● **Data listing**
(** One child is appended, whatever [includes] holds. *)
Lemma splice_child_appends (child : Element) (includes : list string) t a c :
  implb (tag_is "xmlns:include" child)
        (match get_attrib "filename" child with
         | Ok _ => true
         | Raise _ => false
         end) = true →
  ∃ includes',
    splice_child (includes, Elem t a c) child = Ok (includes', Elem t a (c ++ [child])).
Proof.
  intros Hwf. unfold splice_child.
  destruct (tag_is "xmlns:include" child); simpl in Hwf.
  - destruct (get_attrib "filename" child) as [f|]; [|done].
    rewrite result_bind_Ok. case_bool_decide; rewrite result_bind_Ok; eauto.
  - rewrite result_bind_Ok. eauto.
Qed.

Lemma splice_children (cs : list Element) (includes : list string) t a c :
  forallb (λ child_et,
             implb (tag_is "xmlns:include" child_et)
                   (match get_attrib "filename" child_et with
                    | Ok _ => true
                    | Raise _ => false
                    end)) cs = true →
  ∃ includes',
    for_each splice_child cs (includes, Elem t a c) = Ok (includes', Elem t a (c ++ cs)).
Proof.
  revert includes c. induction cs as [|child cs IH]; intros includes c Hwf.
  - exists includes. simpl. by rewrite app_nil_r.
  - simpl in Hwf. apply andb_true_iff in Hwf as [Hchild Hcs].
    cbn [for_each].
    destruct (splice_child_appends child includes t a c Hchild) as [inc1 ->].
    rewrite result_bind_Ok.
    destruct (IH inc1 (c ++ [child]) Hcs) as [inc' ->]. exists inc'.
    by rewrite <- app_assoc.
Qed.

● **What this task involves**
Out of the preceding entries, pull each line that contains the word "exists".

● **Exercise response**
  - exists includes. simpl. by rewrite app_nil_r.
    destruct (IH inc1 (c ++ [child]) Hcs) as [inc' ->]. exists inc'.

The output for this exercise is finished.